HSE facing new financial crisis

Major pressures on the HSE budget for this year have been revealed in the health executive's first financial performance report published since the lifting of the IMPACT union's industrial action.

The HSE, in the report, admits that severe budget cuts are affecting services on the ground, that hospitals are running up large deficits, and has expressed concern about the effects of the controversial recruitment moratorium.

It has also warned that recruitment of additional key staff for vital services is under threat.

This is the health executive's first financial update report since the IMPACT action halted collection of financial data earlier this year.

The new figures indicate that further severe health service cuts are looming as the HSE tries to live within a vastly reduced budget which is already under serious pressure with less than half the year gone.

The performance report shows the HSE had a deficit of €109 million in its budget at the end of April, and the report admits that the budget reduction of €1.2 billion at the start of the year has meant that services are struggling to meet the budget levels set.

It says there is a particular problem with hospitals running over their budgets. Already, some hospitals have started closing beds.

The HSE report says the deficits being run up by hospitals in the west in particular require urgent action.

It adds that there will have to be an "enormous focus" at hospital and local health office level to acheive the relevant savings.

It says key risks include the recruitment moratorium's impact on services, the challenges to the delivery of service plan actions as a result of the lack of flexibility of staff, and the numbers retiring from the service not meeting the target for staff reduction set for 2010.

The report says the trend in retirements to the end of April is not sufficient to achieve fhe full year staff reduction target of 1,520. Were the current trends to persist, the final staff cut number would be closer to 1,000, according to the report.

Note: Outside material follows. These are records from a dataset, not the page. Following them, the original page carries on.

Definition main (frames : list (FrameInput * IdBuffers)) : M outcome :=
  l <- startup ;;
  r <- render_loop frames l ;;
  match r with
  | None => ret undefined
  | Some (_, false) => ret looping
  | Some (l, true) =>
      printf "\ncleaning up objects..." ;;
      release (d l) (frame l) ;;
      release (d l) (d l) ;;
      unloadLibrary (lib l) ;;
      printf "done!\n" ;;
      DisplaySystem_delete (ds l) ;;
      ret (returned 0)
  end.

End Older.
End Legacy.

(** ** Reading the older program's log *)

Module LegacyLog.
Section Log.
Context {FO : FloatOps}.
Variable fcos : float -> float.

(** The colours with new red components for the first and the last
    vertex. *)
Definition set_reds (c : Legacy.colors) (r0 r3 : float) : Legacy.colors :=
  let '(c0, c1, c2, c3) := c in
  (Legacy.vec4_set0 c0 r0, c1, c2, Legacy.vec4_set0 c3 r3).

(** The local variables one pass of the loop leaves behind. *)
Definition after_pass (l : Legacy.Locals) (fi : FrameInput) : Legacy.Locals :=
  {| Legacy.ds := Legacy.ds l;
     Legacy.imgSize := (to_uint32 (fi_width fi), to_uint32 (fi_height fi));
     Legacy.cam_pos := Legacy.cam_pos l;
     Legacy.color :=
       set_reds (Legacy.color l) (fsin (fi_time fi)) (fcos (fi_time fi));
     Legacy.lib := Legacy.lib l; Legacy.d := Legacy.d l;
     Legacy.camera := Legacy.camera l; Legacy.mesh := Legacy.mesh l;
     Legacy.frame := Legacy.frame l |}.

(** The calls of a pass up to the announcement of the id check, for the
    answers [fi] and the locals [l]. *)
Definition pass_head (l : Legacy.Locals) (fi : FrameInput) : list call :=
  let w := Legacy.Window (Legacy.ds l) in
  let dev := Legacy.d l in
  let fr := Legacy.frame l in
  let size := (to_uint32 (fi_width fi), to_uint32 (fi_height fi)) in
  [ glfwGetFramebufferSize w;
    anari_setParameterArray1D dev (Legacy.mesh l) "vertex.color"
      (AVec4 (Legacy.colors_list
                (set_reds (Legacy.color l) (fsin (fi_time fi))
                   (fcos (fi_time fi)))));
    anari_commitParameters dev (Legacy.mesh l);
    anari_setParameter dev (Legacy.camera l) "position"
      (VVec3 (vec3_set1 (Legacy.cam_pos l) (fsin (fi_time fi))));
    anari_commitParameters dev (Legacy.camera l);
    anari_setParameter dev fr "size" (VUVec2 size);
    anari_setParameter dev fr "channel.color"
      (VDataType ANARI_UFIXED8_RGBA_SRGB);
    anari_setParameter dev fr "channel.primitiveId" (VDataType ANARI_UINT32);
    anari_setParameter dev fr "channel.objectId" (VDataType ANARI_UINT32);
    anari_setParameter dev fr "channel.instanceId" (VDataType ANARI_UINT32);
    anari_commitParameters dev fr;
    anari_render dev fr;
    anari_wait dev fr;
    anari_map dev fr "channel.color";
    glViewport 0 0 (fi_width fi) (fi_height fi);
    glClearColor (flit (3 # 10)) (flit (3 # 10)) (flit (3 # 10)) (flit 1);
    glClear;
    glDrawPixels (fi_width fi) (fi_height fi);
    glfwSwapBuffers w;
    anari_unmap dev fr "channel.color";
    anari_map dev fr "channel.primitiveId";
    anari_map dev fr "channel.objectId";
    anari_map dev fr "channel.instanceId";
    std_printf "checking id buffers @ [%u, %u]:\n"
      [ show_uint (fst size / 2); show_uint (snd size / 2) ] ].
(** * Ekklesia back end: attendee roster, import and check-in

    A shallow embedding of [routes/attendees.js] (normalisation helpers,
    the seven roster handlers) over a small model of the PostgreSQL store
    declared in [migrate.js], followed by the properties of the design
    document that concern it.

    Modelling conventions.
    - A JavaScript string is a [string] of 8-bit code units (the Latin-1
      range of UTF-16).  [toLowerCase], [trim] and the regular expression
      classes are the JavaScript ones restricted to that range.
    - A JavaScript value that reaches the helpers is [null], [undefined] or
      a string ([jsval]).
    - Identifiers and timestamps are natural numbers.
    - The store is a record of tables; a handler is a function from the
      store to a response and a new store, written in a state-and-exception
      monad because every [await pool.query] may throw. *)

From Stdlib Require Import String Ascii List Bool Arith Lia.
From Stdlib Require Import DecimalString Sorted.
Import ListNotations.
Local Open Scope string_scope.
Local Open Scope list_scope.
Local Open Scope nat_scope.

(* ------------------------------------------------------------------ *)
(** ** JavaScript strings *)

Module JS.

(** Code-unit classes used by the source's regular expressions. *)
Definition code (c : ascii) : nat := nat_of_ascii c.

Definition between (lo hi : nat) (c : ascii) : bool :=
  (lo <=? code c) && (code c <=? hi).

(** [\d] *)
Definition is_digit (c : ascii) : bool := between 48 57 c.

(** [\D] *)
Definition is_non_digit (c : ascii) : bool := negb (is_digit c).

(** [[a-z0-9]] *)
Definition is_lower_alnum (c : ascii) : bool :=
  between 97 122 c || between 48 57 c.

(** [[^a-z0-9]] *)
Definition is_not_lower_alnum (c : ascii) : bool := negb (is_lower_alnum c).

(** White space removed by [String.prototype.trim]: TAB, LF, VT, FF, CR,
    SPACE and NBSP. *)
Definition is_space (c : ascii) : bool :=
  between 9 13 c || (code c =? 32) || (code c =? 160).

(** [String.prototype.toLowerCase] on one code unit: A-Z and the Latin-1
    capitals (all of U+00C0..U+00DE but the multiplication sign). *)
Definition toLowerChar (c : ascii) : ascii :=
  if between 65 90 c || (between 192 222 c && negb (code c =? 215))
  then ascii_of_nat (code c + 32)
  else c.

Fixpoint map_chars (f : ascii -> ascii) (s : string) : string :=
  match s with
  | EmptyString => EmptyString
  | String c r => String (f c) (map_chars f r)
  end.

Definition toLowerCase (s : string) : string := map_chars toLowerChar s.

(** [s.replace(/[cls]/g, "")]: every code unit of the class is deleted. *)
Fixpoint replace_all_empty (cls : ascii -> bool) (s : string) : string :=
  match s with
  | EmptyString => EmptyString
  | String c r =>
      if cls c then replace_all_empty cls r
      else String c (replace_all_empty cls r)
  end.

Fixpoint trimStart (s : string) : string :=
  match s with
  | EmptyString => EmptyString
  | String c r => if is_space c then trimStart r else s
  end.

Fixpoint trimEnd (s : string) : string :=
  match s with
  | EmptyString => EmptyString
  | String c r =>
      match trimEnd r with
      | EmptyString => if is_space c then EmptyString else String c EmptyString
      | r' => String c r'
      end
  end.

Definition trim (s : string) : string := trimEnd (trimStart s).

(** [s.includes(k)] *)
Fixpoint includes (s k : string) : bool :=
  if prefix k s then true
  else match s with
       | EmptyString => false
       | String _ r => includes r k
       end.

Fixpoint all_chars (p : ascii -> bool) (s : string) : bool :=
  match s with
  | EmptyString => true
  | String c r => p c && all_chars p r
  end.

(** [t] is [s] with some code units deleted, the others in their order. *)
Inductive subsequence : string -> string -> Prop :=
| sub_nil : subsequence EmptyString EmptyString
| sub_skip c t s : subsequence t s -> subsequence t (String c s)
| sub_keep c t s : subsequence t s -> subsequence (String c t) (String c s).

(** The values the helpers receive. *)
Inductive jsval : Type :=
| JNull
| JUndefined
| JStr (s : string).

(** JavaScript truthiness: [null], [undefined] and [""] are falsy. *)
Definition truthy (v : jsval) : bool :=
  match v with
  | JStr s => negb (s =? "")%string
  | _ => false
  end.

(** [v || null], as handed to a query parameter. *)
Definition or_null (v : jsval) : option string :=
  match v with
  | JStr s => if (s =? "")%string then None else Some s
  | _ => None
  end.

(** [v.toString()]; the source applies it to truthy values only, which
    are strings here (on [null] and [undefined] JavaScript throws). *)
Definition toString (v : jsval) : string :=
  match v with
  | JStr s => s
  | _ => ""
  end.

(** [`${n}`] for a count. *)
Definition show_nat (n : nat) : string :=
  NilEmpty.string_of_uint (Nat.to_uint n).

End JS.
Import JS.

(* ------------------------------------------------------------------ *)
(** ** Normalisation utilities *)

(** [function normalizePhone(number) {
       if (!number) return null;
       let digits = number.toString().replace(/\D/g, "");
       return digits; }] *)
Definition normalizePhone (number : jsval) : jsval :=
  if negb (truthy number) then JNull
  else
    let digits := replace_all_empty is_non_digit (toString number) in
    JStr digits.

(** [function normalizeName(name) {
       if (!name) return "";
       return name.toString().trim().toLowerCase()
                  .replace(/[^a-z0-9]/g, ""); }] *)
Definition normalizeName (name : jsval) : jsval :=
  if negb (truthy name) then JStr ""
  else JStr (replace_all_empty is_not_lower_alnum
               (toLowerCase (trim (toString name)))).

(** A comparison key is empty when the caller's [if (key)] test fails. *)
Definition empty_key (v : jsval) : bool := negb (truthy v).

(* ------------------------------------------------------------------ *)
(** ** The store

    The two tables of [migrate.js], the columns the handlers read. *)

(** [events]: [id SERIAL PRIMARY KEY], [name VARCHAR(255) NOT NULL],
    [is_finished BOOLEAN DEFAULT FALSE]. *)
Record event_row : Type := mkEvent {
  ev_id : nat;
  ev_name : string;
  is_finished : bool
}.

(** [source VARCHAR(10) DEFAULT 'manual']: the handlers write ['manual'] and
    ['import']. *)
Inductive source_tag : Type := src_manual | src_import.

(** [attendees]; [NULL] is [None]. *)
Record attendee_row : Type := mkAttendee {
  att_id : nat;
  event_id : nat;
  att_name : string;
  phone_number : option string;
  email : option string;
  checked_in : bool;
  checked_in_at : option nat;
  source : source_tag;
  created_at : nat;
  updated_at : nat
}.

(** The row [getEventStats] returns. *)
Record stats : Type := mkStats {
  total_attendees : nat;
  checked_in_count : nat
}.

(** Statements the handlers send, with their parameters. *)
Inductive statement : Type :=
| SelectEvent (eventId : nat)
| SelectStats (eventId : nat)
| Begin
| Commit
| Rollback
| SelectByPhone (eventId : nat) (normPhone : string)
| SelectByName (eventId : nat) (normName : string)
| InsertAttendee (eventId : nat) (name : string) (phone mail : option string)
                 (src : source_tag)
| SelectAttendee (attendeeId eventId : nat)
| UpdateCheckIn (attendeeId eventId : nat)
| UpdateUndoCheckIn (attendeeId eventId : nat)
| DeleteAttendee (attendeeId eventId : nat)
| DeleteAttendees (eventId : nat).


(** What a rejected [await] throws. *)
Inductive error : Type :=
| StoreFault            (* connection lost, timeout, ... *)
| ValueTooLong          (* a VARCHAR(n) column overflows *)
| ForeignKeyViolation   (* [event_id] references no event *)
| TypeError             (* a property of [undefined] is read *)
| ParseError.           (* [XLSX.read] rejects the buffer *)

Definition error_message (e : error) : string :=
  match e with
  | StoreFault => "Connection terminated unexpectedly"
  | ValueTooLong => "value too long for type character varying"
  | ForeignKeyViolation => "insert or update on table attendees violates foreign key constraint"
  | TypeError => "Cannot read properties of undefined"
  | ParseError => "Unsupported file"
  end.

(** What [emitToEvent] hands to socket.io. *)
Inductive emit_payload : Type :=
| with_attendee (attendee : attendee_row) (st : stats)
| with_counts (imported skipped : nat) (st : stats)
| with_attendee_id (attendeeId : nat) (st : stats)
| with_stats (st : stats).

Record emission : Type := mkEmission {
  room : nat;
  event_name : string;
  payload : emit_payload
}.

(** The world a request runs in.
    - [attendees] holds the committed rows in insertion order, [txn] the
      rows as the open transaction of [client] sees them.
    - [issued] logs every statement sent, newest first, with whether the
      store accepted it.
    - [faults] lists the positions (counted from 0 in [issued] order of
      sending) at which the store will reject whatever it is sent: the
      failures that do not depend on the data. *)
Record world : Type := mkWorld {
  events : list event_row;
  attendees : list attendee_row;
  txn : option (list attendee_row);
  attendees_id_seq : nat;
  clock : nat;
  issued : list (statement * bool);
  faults : list nat;
  emitted : list emission
}.

Inductive conn : Type := pool | client.

(** The rows a connection reads. *)
Definition view (c : conn) (w : world) : list attendee_row :=
  match c, txn w with
  | client, Some t => t
  | _, _ => attendees w
  end.

(** The rows a connection writes. *)
Definition set_view (c : conn) (rows : list attendee_row) (w : world) : world :=
  match c, txn w with
  | client, Some _ =>
      mkWorld (events w) (attendees w) (Some rows) (attendees_id_seq w)
              (clock w) (issued w) (faults w) (emitted w)
  | _, _ =>
      mkWorld (events w) rows (txn w) (attendees_id_seq w)
              (clock w) (issued w) (faults w) (emitted w)
  end.

Definition set_txn (t : option (list attendee_row)) (w : world) : world :=
  mkWorld (events w) (attendees w) t (attendees_id_seq w)
          (clock w) (issued w) (faults w) (emitted w).

Definition next_id (w : world) : world :=
  mkWorld (events w) (attendees w) (txn w) (S (attendees_id_seq w))
          (clock w) (issued w) (faults w) (emitted w).

(** A statement was sent: it is logged and time passes. *)
Definition note (s : statement) (accepted : bool) (w : world) : world :=
  mkWorld (events w) (attendees w) (txn w) (attendees_id_seq w)
          (S (clock w)) ((s, accepted) :: issued w) (faults w) (emitted w).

It says the impact of this would be to "underachieve" the recruitment moratorium savings already deducted from the HSE's budget and would "therefore require additional savings." This, the HSE says, would be offset by a lower total pension payment in 2010.

The HSE had €650 million cut from its allocation for this year to reflect public service pay cuts and staff reductions. A further €400 million cut was to be met by other cost reductions, increased charges and collection of outstanding income.

It points out that the recruitment of additional staff to support service developments this year was contingent on the reduction by 1,520 in existing staff being achieved. However, the report warns that the trend to the end of April does not support additional recruitment.

The report says there is evidence that pay reductions for 2010 as outlined in the estimates were €49 million higher than the likely real savings.

The performance report also notes that the level of private health insurance in the population is reducing and there has been a drop in the number of patients presenting with private insurance.

It says the HSE's additional income target of €75 million will be difficult to achieve in this context.

The report also states that with the speeding up of medical card application processing, the demand this year for medical cards may exceed what was budgeted for.

It also notes there are are a significant number of public nursing home beds being vacated as people move to private nursing homes as a result of the Fair Deal scheme being introduced. This may result in local health office budgets being reduced as funding moves to Fair Deal.

A breakdown of HSE superannuation benefits paid out so far in 2010 shows that the highest lump sum paid was nearly €300,000, to a hospital consultant.

The HSE says that while this was the first performance report since December, following the lifting of the industrial action by IMPACT last month in relation to financial data, the action in relation to other data remains in place.

The report says because of the continuing industrial action, it is not possible to to understand the main cost drivers behind the financial position.

Meanwhile, the public services committee of ICTU hs now accepted the Croke Park Deal.

This paves the way for talks to begin on reform of work practices in the health sector, which are expected to yield substantial savings. However, these savings are unlikely to kick in this year.